The history of Hollywood has been punctuated by infusions of new money and players looking to get into show business. Yet the latest wave of tech giants muscling in on the content game invites new questions about how studios will adapt -- and whether the new blood reflects a boon to them or an existential threat.
On March 25, Apple will unveil its long-anticipated plans to take a bite out of the media content business. While entering that fray won't be cheap, it's a relative pittance for a company whose 2018 revenue totaled $265 billion, with a market capitalization in excess of $900 billion.
Apple's ubiquitous devices represent their own kind of network, so why not own the content being funneled through them? The same goes for the millions of consumers who flock to Amazon each day, buying all manner of products, threatening the traditional retail model.
Add Google's YouTube, Facebook Watch and existing streaming titan Netflix into the mix, and the major studios would appear to be living on borrowed time. But when it comes to predicting their demise, close observers of Hollywood have seen that movie before.
Most recently, those studios have become acquisition targets for distribution companies looking to funnel content through their pipelines. Comcast absorbed NBCUniversal, while AT&T more recently swallowed Time Warner, since renamed WarnerMedia, the parent company to CNN, HBO and Warner Bros.
Before that, international companies bought up studios, at one point placing four of the then-seven majors in foreign hands. Indeed, a 1990 Los Angeles Times story captured the anxiety of that moment -- and seemingly foreshadowed this one -- with a sub-headline that read, "Hollywood's Brave New World : A revolution in entertainment technology is coming, and the Japanese electronics giants buying up Hollywood are leading it."
Sony still owns Columbia Pictures, while Universal has turned over three times to international entities -- first acquired by the Japanese company Matsushita, followed by the then-Canadian beverage company Seagram and the French water utility and media conglomerate Vivendi.
In one respect the introduction of these tech players can represent a blessing.

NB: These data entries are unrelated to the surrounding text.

(* ===== verification/Namespace.v ===== *)
(** * Namespaces (kernel/namespace.c, kernel/pid_ns.c, kernel/mount_ns.c)

    A process holds a reference to an [nsproxy], which holds one reference to a mount
    namespace and one to a pid namespace; a process that unshared its pid namespace
    also holds a reference to the namespace its children will get.  The three tables
    have [NNAMESPACE] slots each, a slot is free when its count is zero, and pointers
    are indices.  The spinlocks of the tables only order these operations and are left
    out; the mounts of a mount namespace belong to mount.c, so [umountall] and
    [copyactivemounts] are recorded in [ns_calls]. *)
From S2P Require Import Prelude.
Local Open Scope Z_scope.

Definition NNAMESPACE : nat := 20.
Definition MAX_PID_NS_DEPTH : nat := 4.

Record pid_ns := PidNs { n_ref : Z; n_parent : option nat; next_pid : Z; pid1_ns_killed : Z }.
Record nsproxy := Nsproxy { x_ref : Z; x_mount_ns : option nat; x_pid_ns : option nat }.
Inductive ns_call := Umountall (m : nat) | Copyactivemounts (m : nat).

Record nss := Nss {
  namespacetable : list nsproxy;
  pidnstable : list pid_ns;
  mountnstable : list Z;           (* the counts of the mount namespaces *)
  ns_calls : list ns_call
}.

Definition upd_proxy (x : nat) (f : nsproxy -> nsproxy) (s : nss) : nss :=
  Nss (alter f x (namespacetable s)) (pidnstable s) (mountnstable s) (ns_calls s).
Definition upd_pid_ns (n : nat) (f : pid_ns -> pid_ns) (s : nss) : nss :=
  Nss (namespacetable s) (alter f n (pidnstable s)) (mountnstable s) (ns_calls s).
Definition upd_mount_ns (m : nat) (f : Z -> Z) (s : nss) : nss :=
  Nss (namespacetable s) (pidnstable s) (alter f m (mountnstable s)) (ns_calls s).
Definition ns_event (e : ns_call) (s : nss) : nss :=
  Nss (namespacetable s) (pidnstable s) (mountnstable s) (ns_calls s ++ [e]).

Definition get_proxy (x : option nat) : M nss nsproxy := s ← getS; deref (x ≫= fun x => namespacetable s !! x).
Definition get_pid_ns (n : option nat) : M nss pid_ns := s ← getS; deref (n ≫= fun n => pidnstable s !! n).

Definition with_n_ref (v : Z) (n : pid_ns) : pid_ns := PidNs v (n_parent n) (next_pid n) (pid1_ns_killed n).
Definition with_x_ref (v : Z) (x : nsproxy) : nsproxy := Nsproxy v (x_mount_ns x) (x_pid_ns x).

(** ** pid_ns.c *)
Definition pid_ns_put (n : nat) : M nss unit :=
  ns ← get_pid_ns (Some n);
  if n_ref ns =? 0 then panic "pid_ns_put: ref == 0"
  else modS (upd_pid_ns n (fun ns => with_n_ref (n_ref ns -i 1) ns)).

Definition pid_ns_get (n : nat) : M nss unit := modS (upd_pid_ns n (fun ns => with_n_ref (n_ref ns +i 1) ns)).

Definition pid_ns_alloc : M nss nat :=
  s ← getS;
  match list_find (fun ns => n_ref ns = 0) (pidnstable s) with
  | Some (n, _) => modS (upd_pid_ns n (with_n_ref 1)) ;; mret n
  | None => panic "out of pid_ns objects"
  end.

Definition pid_ns_init_ns (n : nat) (parent : option nat) : M nss unit :=
  modS (upd_pid_ns n (fun ns => PidNs (n_ref ns) parent 1 0)).

Definition pid_ns_dup (n : nat) : M nss nat := pid_ns_get n ;; mret n.

Definition pid_ns_new (parent : option nat) : M nss nat :=
  n ← pid_ns_alloc;
  pid_ns_init_ns n parent ;;
  mret n.

Definition pid_ns_next_pid (n : nat) : M nss Z :=
  ns ← get_pid_ns (Some n);
  modS (upd_pid_ns n (fun ns => PidNs (n_ref ns) (n_parent ns) (next_pid ns +i 1) (pid1_ns_killed ns))) ;;
  mret (next_pid ns).

(** The [while] loop; the fuel is more than the number of namespaces. *)
Fixpoint pid_ns_depth (fuel : nat) (n : option nat) (depth : Z) : M nss Z :=
  match fuel, n with
  | _, None => mret depth
  | O, _ => nofuel
  | S fuel, Some n =>
      ns ← get_pid_ns (Some n);
      pid_ns_depth fuel (n_parent ns) (depth +i 1)
  end.

Definition pid_ns_is_max_depth (n : option nat) : M nss bool :=
  depth ← pid_ns_depth (S NNAMESPACE) n 0;
  mret (Z.of_nat MAX_PID_NS_DEPTH <=? depth).

(** ** mount_ns.c *)
Definition get_root_mount_ns : nat := 0%nat.

Definition allocmount_ns : M nss nat :=
  s ← getS;
  match list_find (fun r => r = 0) (mountnstable s) with
  | Some (m, _) => modS (upd_mount_ns m (fun _ => 1)) ;; mret m
  | None => panic "out of mount_ns objects"
  end.

Definition mount_nsdup (m : nat) : M nss nat := modS (upd_mount_ns m (fun r => r +i 1)) ;; mret m.

Definition mount_nsput (m : nat) : M nss unit :=
  s ← getS;
  r ← deref (mountnstable s !! m);
  (if r =? 1 then modS (ns_event (Umountall m)) else mret tt) ;;
  modS (upd_mount_ns m (fun r => r -i 1)).

Definition copymount_ns : M nss nat :=
  m ← allocmount_ns;
  modS (ns_event (Copyactivemounts m)) ;;
  mret m.

Definition mount_nsinit : M nss unit :=
  m ← allocmount_ns;
  if decide (m = get_root_mount_ns) then mret tt else panic "mount_nsinit double".

(** ** namespace.c *)
Definition namespaceput (x : nat) : M nss unit :=
  px ← get_proxy (Some x);
  (if x_ref px =? 1 then
     m ← deref (x_mount_ns px);
     mount_nsput m ;;
     n ← deref (x_pid_ns px);
     pid_ns_put n ;;
     modS (upd_proxy x (fun px => Nsproxy (x_ref px) None None))
   else mret tt) ;;
  modS (upd_proxy x (fun px => with_x_ref (x_ref px -i 1) px)).

Definition namespacedup (x : nat) : M nss nat := modS (upd_proxy x (fun px => with_x_ref (x_ref px +i 1) px)) ;; mret x.

Definition allocnsproxyinternal : M nss nat :=
  s ← getS;
  match list_find (fun px => x_ref px = 0) (namespacetable s) with
  | Some (x, _) => modS (upd_proxy x (fun px => with_x_ref (x_ref px +i 1) px)) ;; mret x
  | None => panic "out of nsproxy objects"
  end.

Definition emptynsproxy : M nss nat :=
  x ← allocnsproxyinternal;
  n ← pid_ns_new None;
  modS (upd_proxy x (fun px => Nsproxy (x_ref px) (Some get_root_mount_ns) (Some n))) ;;
  mret x.

Definition namespace_replace_pid_ns (oldns n : nat) : M nss nat :=
  x ← allocnsproxyinternal;
  old ← get_proxy (Some oldns);
  m ← deref (x_mount_ns old);
  m ← mount_nsdup m;
  n ← pid_ns_dup n;
  modS (upd_proxy x (fun px => Nsproxy (x_ref px) (Some m) (Some n))) ;;
  mret x.

Inductive ns_type := MOUNT_NS | PID_NS | OTHER_NS.

(** The first half of [unshare]: a proxy of the process's own. *)
Definition own_proxy (nsproxy : nat) : M nss nat :=
  oldns ← get_proxy (Some nsproxy);
  if 1 <? x_ref oldns then
    x ← allocnsproxyinternal;
    m ← deref (x_mount_ns oldns);
    m ← mount_nsdup m;
    n ← deref (x_pid_ns oldns);
    n ← pid_ns_dup n;
    modS (upd_proxy x (fun px => Nsproxy (x_ref px) (Some m) (Some n))) ;;
    modS (upd_proxy nsproxy (fun px => with_x_ref (x_ref px -i 1) px)) ;;
    mret x
  else mret nsproxy.

(** [unshare], on the [nsproxy] and the [child_pid_ns] of the current process: the result and both fields after it. *)
Definition unshare (nstype : ns_type) (nsproxy : nat) (child_pid_ns : option nat) : M nss (Z * nat * option nat) :=
  x ← own_proxy nsproxy;
  match nstype with
  | MOUNT_NS =>
      px ← get_proxy (Some x);
      m ← copymount_ns;
      modS (upd_proxy x (fun px => Nsproxy (x_ref px) (Some m) (x_pid_ns px))) ;;
      previous ← deref (x_mount_ns px);
      mount_nsput previous ;;
      mret (0, x, child_pid_ns)
  | PID_NS =>
      match child_pid_ns with
      | Some _ => mret (-1, x, child_pid_ns)
      | None =>
          px ← get_proxy (Some x);
          full ← pid_ns_is_max_depth (x_pid_ns px);
          if (full : bool) then mret (-1, x, child_pid_ns)
          else n ← pid_ns_new (x_pid_ns px); mret (0, x, Some n)
      end
  | OTHER_NS => mret (-1, x, child_pid_ns)
  end.

(** ** Exact reference counts

    [h x] processes hold proxy [x] and [c n] processes hold pid namespace [n] for
    their children; every other reference is that of a proxy in use. *)
Definition px_pid (n : nat) (px : nsproxy) : bool := bool_decide (x_ref px <> 0 /\ x_pid_ns px = Some n).
Definition px_mount (m : nat) (px : nsproxy) : bool := bool_decide (x_ref px <> 0 /\ x_mount_ns px = Some m).

Record ns_ok (h c : nat -> Z) (s : nss) : Prop := {
  nk_len : length (namespacetable s) = NNAMESPACE /\ length (pidnstable s) = NNAMESPACE /\ length (mountnstable s) = NNAMESPACE;
  nk_proxy : forall x px, namespacetable s !! x = Some px -> x_ref px = h x;
  nk_held : forall x px, namespacetable s !! x = Some px -> x_ref px <> 0 ->
    exists m n, x_mount_ns px = Some m /\ x_pid_ns px = Some n /\ (m < NNAMESPACE)%nat /\ (n < NNAMESPACE)%nat;
  nk_pid : forall n ns, pidnstable s !! n = Some ns -> n_ref ns = Z.of_nat (count (px_pid n) (namespacetable s)) + c n;
  nk_mount : forall m r, mountnstable s !! m = Some r -> r = Z.of_nat (count (px_mount m) (namespacetable s));
  nk_parent : forall n ns p, pidnstable s !! n = Some ns -> n_parent ns = Some p -> (p < NNAMESPACE)%nat
}.


(** The counts of holders are small: at most one per process. *)
Definition small (h : nat -> Z) : Prop := forall x, 0 <= h x <= 64.

Lemma count_small h c s P : ns_ok h c s -> (count P (namespacetable s) <= 20)%nat.
Proof. intros [(H & _) _ _ _ _ _]. pose proof (count_le_length P (namespacetable s)) as Hc. by rewrite H in Hc. Qed.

Given the need for programming to fuel distribution systems, studio libraries might possess new value as old means of generating revenue dry up, including the sale of reruns to TV stations.
The understandable fear, though, is that companies the size of Apple, Amazon and Netflix can bypass past conventions, launching their own production apparatus from scratch.
The question, ultimately, is whether these companies will have both the know-how and commitment to that level of investment once they've had their noses bloodied by failure, an unavoidable byproduct of operating in the entertainment space.
There's already been some trial and error. Amazon has sought to refine its theatrical release pattern, and pushed in 2017 to find a high-end series -- its own "Game of Thrones" -- as part of a strategy conceived under CEO Jeff Bezos. YouTube, meanwhile, has rebranded its premium service, while seeking to find a balance in terms of episode lengths and budgets for its shows.
Thus far, the clear beneficiaries of all this have been talent and their agents, as new players -- beginning with Netflix -- bid up the prices for big names. Netflix punctuated that point with lucrative deals for top producers Shonda Rhimes, Ryan Murphy and Kenya Barris, which studios fear will only drive up the cost of doing business.
When Matsushita agreed to acquire Universal in 1990, Variety ran a headline in Japanese (without translation) that read, "Buyer beware." The warning turned out to be rather prophetic, as then-Variety editor Peter Bart noted in a column a decade later amid a new wave of overseas investment, writing, "The Europeans have had as many problems as the Japanese in trying to get on Hollywood's wavelength."
For their part, the studios are seeking to control their own destinies, which explains Disney's decision to bulk up through its acquisition of most Fox entertainment assets, which closed this week. Additional deal-making is almost sure to follow.
It's too soon to clearly determine whether the tech giants will succeed or become the latest to discover that succeeding in "show business" -- however glamorous the industry might appear -- isn't as easy as it looks.
If the latter proves true, they won't be the first deep-pocketed players to march into the content business with high hopes, only to realize that trying to get on Hollywood's wavelength can leave you with a case of bad vibrations.